There have been few shows in my lifetime of this caliber. Conan O’Brien at Third Man Records, Morrissey at Bowery Ballroom, and Stars at Kentucky Center for the Arts, just to name a few. The Walkmen hadn’t even finished their first song and this was already in the upper echelon of those significantly important shows. The Walkmen have forever been a personal favourite of mine ever since they came out on stage at Jillian’s to open for The Strokes, all the way back when Jillian’s was actually in business, and when The Strokes were good. So I made damn sure to catch their next Louisville show at Headliners and to be front and center for it. They just so happened to be there twice within the same calendar year much to my delight. I liked Bows + Arrows quite a bit, and their then new A Hundred Miles Off was growing on me at the time of those shows. But there was something about years later when You And Me was released that hit me like a ten ton truck of just how much their sound would be a permanent part of my life. As I mentioned in the preview post for this show, never in my life had I made a mixtape for that ephemeral special someone that didn’t include The Walkmen, though the favor was to never be returned. With each repeated listen to You And Me it kept solidifying their musical ties into the cars, bedrooms, and headphones of the saddest and happiest of each of those moments. After all, you cannot forget the songs that made you smile, and the songs that made you cry. Their latest, Lisbon, is slowly turning into that as I let it. Though it hasn’t hit me in that way yet, but these things take time, and I am willing to spend it. Seeing the collection of those new songs live on Thursday has now given me a wake up call to what I knew was there.

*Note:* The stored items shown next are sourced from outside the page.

(** * IndirectForth: the virtual machine of [Forth.cpp]

    A shallow embedding of the indirect-threaded Forth engine: the byte
    memory, the three 16-bit registers, the typed accessors [Mem], [PStack]
    and [RStack], the push and pop helpers, the 35 native words, the table
    [NativeFuncs] and the body of the dispatch loop of [main].

    Conventions.
    - Integers are [Z]; every conversion to a fixed-width C++ type is
      written out ([to_uint16], [to_int16], [to_int8], [to_int32]).
    - [int] is 32 bits wide (the source targets MSVC: [__cdecl]), so that
      [uint16_t] operands are promoted to [int] and never overflow it.
    - Multi-byte objects are little-endian, as the bytes of [Init] are
      (a code field holding opcode 1 is written [1, 0]).
    - An access outside the 65536 bytes of [Memory], an index outside
      [NativeFuncs] and a division by zero are undefined behaviour in the
      source; they are the [None] of the monad [M]. *)

From Stdlib Require Import ZArith List Lia Bool.
Import ListNotations.
Local Open Scope Z_scope.

(** ** Fixed-width integer types *)

(** The instantiations of the template parameter [T] that occur in the
    source: [uint16_t], [int16_t], [int8_t], and [int] (by deduction, see
    [DOVAR]). *)
Inductive ctype : Type := U16 | I16 | I8 | I32.

Definition nbytes (T : ctype) : nat :=
  match T with
  | U16 | I16 => 2%nat
  | I8 => 1%nat
  | I32 => 4%nat
  end.

Definition sizeof (T : ctype) : Z := Z.of_nat (nbytes T).

Definition to_uint16 (z : Z) : Z := z mod 65536.
Definition to_int16 (z : Z) : Z := (z + 32768) mod 65536 - 32768.
Definition to_int8 (z : Z) : Z := (z + 128) mod 256 - 128.
Definition to_int32 (z : Z) : Z := (z + 2147483648) mod 4294967296 - 2147483648.

(** Conversion of an integer value to type [T] (modular, as every compiler
    the source can be built with does it). *)
Definition convert (T : ctype) (z : Z) : Z :=
  match T with
  | U16 => to_uint16 z
  | I16 => to_int16 z
  | I8 => to_int8 z
  | I32 => to_int32 z
  end.

(** ** Memory *)

(** [Memory] is an array of 65536 bytes; it is modelled by the function
    from an index to the byte stored there, only indices in [0, 65536)
    being ever accessed. *)
Definition memory : Type := Z -> Z.

Definition MEMORY_SIZE : Z := 65536.

Definition set_byte (m : memory) (i b : Z) : memory :=
  fun a => if a =? i then b else m a.

(** The [n] bytes from index [i] on, read as a little-endian number. *)
Fixpoint read_le (m : memory) (i : Z) (n : nat) : Z :=
  match n with
  | O => 0
  | S k => m i + 256 * read_le m (i + 1) k
  end.

(** The [n] low bytes of [v] (two's complement), written from index [i] on. *)
Fixpoint write_le (m : memory) (i : Z) (n : nat) (v : Z) : memory :=
  match n with
  | O => m
  | S k => write_le (set_byte m i (v mod 256)) (i + 1) k (v / 256)
  end.

Definition in_bounds (i : Z) (T : ctype) : bool :=
  (0 <=? i) && (i + sizeof T <=? MEMORY_SIZE).

(** [*(T* )(&Memory[i])] read, and assigned to. *)
Definition load (T : ctype) (m : memory) (i : Z) : option Z :=
  if in_bounds i T then Some (convert T (read_le m i (nbytes T))) else None.

Definition store (T : ctype) (m : memory) (i v : Z) : option memory :=
  if in_bounds i T then Some (write_le m i (nbytes T) v) else None.

(** ** Machine state *)

(** The globals [Memory], [IP], [RSP] and [PSP], and the two console
    streams: [cin] holds the characters [std::wcin] has still to deliver,
    [cout] the characters written to [std::wcout], latest first. *)
Record State : Type := mkState {
  Memory : memory;
  IP : Z;
  RSP : Z;
  PSP : Z;
  cin : list Z;
  cout : list Z
}.

Definition set_Memory (s : State) (m : memory) : State :=
  mkState m (IP s) (RSP s) (PSP s) (cin s) (cout s).
Definition set_IP (s : State) (v : Z) : State :=
  mkState (Memory s) v (RSP s) (PSP s) (cin s) (cout s).
Definition set_RSP (s : State) (v : Z) : State :=
  mkState (Memory s) (IP s) v (PSP s) (cin s) (cout s).
Definition set_PSP (s : State) (v : Z) : State :=
  mkState (Memory s) (IP s) (RSP s) v (cin s) (cout s).

(** The ranges of [uint16_t] (the registers, addresses) and of [int16_t]
    (signed cells). *)
Definition is_uint16 (z : Z) : Prop := 0 <= z < 65536.
Definition is_int16 (z : Z) : Prop := -32768 <= z < 32768.

(** The state [main] starts the loop in, for a given content of memory:
    [IP = 0x0000], [RSP = 0x0000], [PSP = 0x1000]. *)
Definition initial (m : memory) (input : list Z) : State :=
  mkState m 0 0 4096 input [].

The first few songs of the set were from Lisbon, and each had a specific crispness to it that only The Walkmen can portray. After laying those new tracks down in the sardine-packed room to the sold out crowd at Zanzabar, they went into Canadian Girl from You And Me. Missing was the horn section, but present was the prowess of that song’s imposed feeling of warm comfortableness for being how the sad song it really is. Proceeding that was when they introduced “an old tune” of We’ve Been Had, which really picked up the long-timers in the crowd. Before going into the explosive All The Hands And The Cook, they dedicated it to the Michigan man who wrote a 5 page paper on the track, then wished him luck with the prison sentence. What a great way to go into a song, not an intro you hear everyday. The way they perform on stage is very sincere, but you can still notice tiny cracked smiles and know that they are in love with what they are doing. I don’t have the setlist (which were written on napkins) from the show, but some highlights from my perspective were On The Water (complete with whistling), In The New Year, Louisiana, Thinking Of A Dream I Had, Blue As Your Blood, and of course The Rat. I missed not having Red Moon and Stranded, but those are the smallest of complaints for this perfect show. Even after listening to these songs hundreds of times, and seeing them now five times it still sent chills as the soundwaves passed through and headed towards the back of the small room. That’s where the specialty of this particular show comes in. Seeing one of your bands that will stay by your side forever is one thing, but seeing them in a close, personal, and intimate setting is like nothing else in the world. It becomes your show, and sticks to your mind for as long as your mind is still in working order. Maybe even after that, only time will tell.